And that’s when White Hands sent those deathshrieks to Irfut.
The irony of it stings. Those deathshrieks did everything they could to rescue me, but I commanded them to leave, thereby dooming myself to that cellar. I was the agent of my own suffering.
But perhaps it is better I experienced that pain. Being raised in Irfut taught me what it meant to be a human girl – to believe so deeply in the Infinite Wisdoms only to eventually be caged in by its never-ending commandments and finally betrayed by the horrors of the Death Mandate.
If I am to fight for women – all women – I have to understand how human girls think, have to have experienced the same pain that they did.
I keep that in mind as I nod at White Hands. “More than ready,” I say.
“Then it is time,” she says, gesturing.
A pair of the elder alaki walk forwards, shimmering white armour in their hands. It’s infernal armour, I know, but this is a type I’ve never felt before. If regular infernal armour tingles, this one explodes like fireworks. A thousand colours ripple across it, like a rainbow reflecting in a lake.
“A gift from our mothers,” White Hands explains, “celestial armour – a worthy addition to your first gift.”
She points to Ixa, who’s waiting at the side of the cave, covered in the same armour as mine. He has wings now – beautiful blue wings that glisten with feathers and scales, just like the rest of him.
“The goddesses gave me Ixa?” I gasp, shocked.
White Hands nods. “Every child needs a pet, and what better pet than one that changes form and can protect you when you’re vulnerable.”
Ixa is undoubtedly all these things and more.
I knew you were mine, I whisper to him.
De…ka, he agrees happily.
Once I am completely armoured, I turn to the water, gazing at my reflection. I barely recognize myself, barely recognize this girl wearing winged armour and carrying shimmering double swords. My eyes peer back at me, a distracting grey in the brown of my face.
The same grey of my father’s eyes as he beheaded me. The thought fills me with anger, regret.
The man I left in Irfut was never truly my father – none of his blood runs in my veins. Perhaps that’s why he abandoned me so easily to the Death Mandate. Even though he always claimed me as his own, something deep inside him must have whispered I wasn’t his. That I shared none of his flesh, none of his blood. Like the goddesses who created me, I am completely divine – a creature neither deathshriek nor human, with the ability to mimic both. I can be whatever I want to be.

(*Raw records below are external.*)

Definition native_dacs_pri_blk : bp_blk_pri_t :=
  mk_pri 0 0 0 0 0 0 0 0 0 0 0 0 0 0 true false false false true.

Record bp_blk_cteb_t := mk_cteb {
  cteb_cid : Z;
  cteb_csteid : list ascii;
  cteb_cstnode : Z;
  cteb_cstserv : Z
}.

Definition native_cteb_blk : bp_blk_cteb_t := mk_cteb 0 [] 0 0.

Record bp_blk_bib_t := mk_bib {
  cipher_suite_id : Z;
  security_result_type : Z;
  security_result : Z
}.

Definition native_bib_blk : bp_blk_bib_t := mk_bib 0 0 0.

Record bp_blk_pay_t := mk_pay {
  pay_blklen : Z;
  payptr : list Z;     (* the bytes at the pointer *)
  paysize : Z
}.

Definition native_pay_blk : bp_blk_pay_t := mk_pay 0 [] 0.

(** What the serialized header in [bp_bundle_store_t.header] holds, field by
    field, as its bytes read back: what the block writers and
    [bplib_sdnv_write] left in the widths the native blocks reserve (see
    [sdnv_put] and [pri_put] below). *)
Record bp_header_t := mk_header {
  hdr_pri : bp_blk_pri_t;
  hdr_cid : Z;                   (* custody id SDNV of the CTEB *)
  hdr_bib_result : Z;            (* security result of the BIB *)
  hdr_pay_blklen : Z;            (* block length SDNV of the payload block *)
  hdr_regions : list (Z * Z)     (* (offset, length) regions copied from a forwarded bundle *)
}.

Definition pri_zero : bp_blk_pri_t :=
  mk_pri 0 0 0 0 0 0 0 0 0 0 0 0 0 0 false false false false false.
Definition header_zero : bp_header_t := mk_header pri_zero 0 0 0 [].

(** Bundle storage block.  [cidsdnv] is kept by its value: its index and
    width are those of [native_cteb_blk.cid] (3 and 4), with which
    [initialize_orig_bundle] and [initialize_forw_bundle] set it. *)
Record bp_bundle_store_t := mk_bundle_store {
  exprtime : Z;
  cidsdnv : Z;
  cteboffset : Z;
  biboffset : Z;
  payoffset : Z;
  headersize : Z;
  bundlesize : Z;
  header : bp_header_t
}.

Definition bundle_store_zero : bp_bundle_store_t :=
  mk_bundle_store 0 0 0 0 0 0 0 header_zero.

(** Payload storage block. *)
Record bp_payload_store_t := mk_payload_store {
  ps_request_custody : bool;
  payloadsize : Z
}.

(** What the storage service holds: one of the two storage blocks followed
    by the bytes enqueued with it. *)
Inductive bp_object_t :=
| BundleObj (ds : bp_bundle_store_t) (body : list Z)
| PayloadObj (ps : bp_payload_store_t) (body : list Z).

(** The casts [(bp_bundle_store_t* )] and [(bp_payload_store_t* )] of a
    dequeued object.  The channel only ever enqueues bundle blocks on the
    data and DACS handles and payload blocks on the payload handle; an
    object of the other kind reads as a zeroed block. *)
Definition as_bundle (o : bp_object_t) : bp_bundle_store_t * list Z :=
  match o with
  | BundleObj ds body => (ds, body)
  | PayloadObj _ body => (bundle_store_zero, body)
  end.

Definition as_payload (o : bp_object_t) : bp_payload_store_t * list Z :=
  match o with
  | PayloadObj ps body => (ps, body)
  | BundleObj _ body => (mk_payload_store false 0, body)
  end.

(** The storage service [bp_store_t]: the table of function pointers given
    to [bplib_open], over the state [S] of the service.  [dequeue] and
    [retrieve] give the object (and its storage id) when they return
    [BP_SUCCESS], and their status otherwise. *)
Record bp_store_t (S : Type) := mk_store {
  create : S -> S * Z;
  destroy : S -> Z -> S;
  enqueue : S -> Z -> bp_object_t -> Z -> S * Z;
  dequeue : S -> Z -> Z -> S * (bp_object_t * Z + Z);
  retrieve : S -> Z -> Z -> Z -> S * (bp_object_t + Z);
  relinquish : S -> Z -> Z -> S;
  getcount : S -> Z -> Z
}.
Arguments create {S}.
Arguments destroy {S}.
Arguments enqueue {S}.
Arguments dequeue {S}.
Arguments retrieve {S}.
Arguments relinquish {S}.
Arguments getcount {S}.

(** The fields of the serialized header that [bplib_sdnv_write] patches. *)
Inductive sdnv_field :=
| F_dstnode | F_dstserv | F_createsec | F_createseq
| F_fragoffset | F_paylen | F_cid | F_pay_blklen | F_blk_flags.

And I no longer want to be anything like that man.
Even as I think this, my eyes are changing, darkening. When I look in the water again, they are the same black of White Hands’s eyes – of the elder alaki’s. They are the eyes that truly belong to me, the eyes that have always belonged to me.
They’re the eyes that show I have matured into my power.
Smiling now, I put on the war mask that comes with my armour, then turn to White Hands and Katya, who will be accompanying me on a gryph of her own. It rumbles when she pets it with an armoured hand.
“I am ready,” I say.
White Hands smiles, strokes my cheek fondly. “Remember, you are of the divine. You cannot be killed by mortal means. The only thing humans can hope to do is imprison you, as they did our mothers.”
“I will.” I nod.
“Then let us go.”
We fly out of our mountain cavern to the roar of battle. Below us, armies crash into each other, alaki and humans fighting deathshrieks, red and gold blood against a sea of blue. The metallic smell rises into the air, accompanied by the earthier smells of piss and vomit. Battle smells. The smell of death and dying. My stomach clenches. Now that I know what the deathshrieks are, I cannot bear to see my bloodsisters raising their arms against them, unknowingly raising arms against their own kind. I cannot bear to watch them kill each other. My friends’ faces flash before my eyes – Britta, Keita, Belcalis, the twins, the other uruni. If something happens to them during this senseless battle, I don’t know what I would do.
I try to force back my fear as I stand on Ixa’s back, mimicking White Hands and Katya, who are standing on their gryphs. The armies don’t notice us yet – they’re too busy fighting each other, too busy killing each other. They don’t notice the army of alaki marching towards them, swords at the ready.
Now I know the reason the deathshrieks kept attacking the villages, the reason their captives were always young and always female, the reason I saw that little girl running away in the jungle during that long-ago raid. Deathshrieks can smell girls on the cusp of turning into alaki, smell the gold running in their veins. All this time, deathshrieks have been rescuing their alaki sisters, training them in the wilds for this very moment – the moment we free our mothers. It’s a thought that fills me with hope, determination.
I will wake the goddesses.
Already, I can feel the power welling up inside me. I don’t have to flow into the combat state to summon it, don’t have to sink into the dark ocean of my subconscious. It’s always been there, a wave waiting to rise in my veins.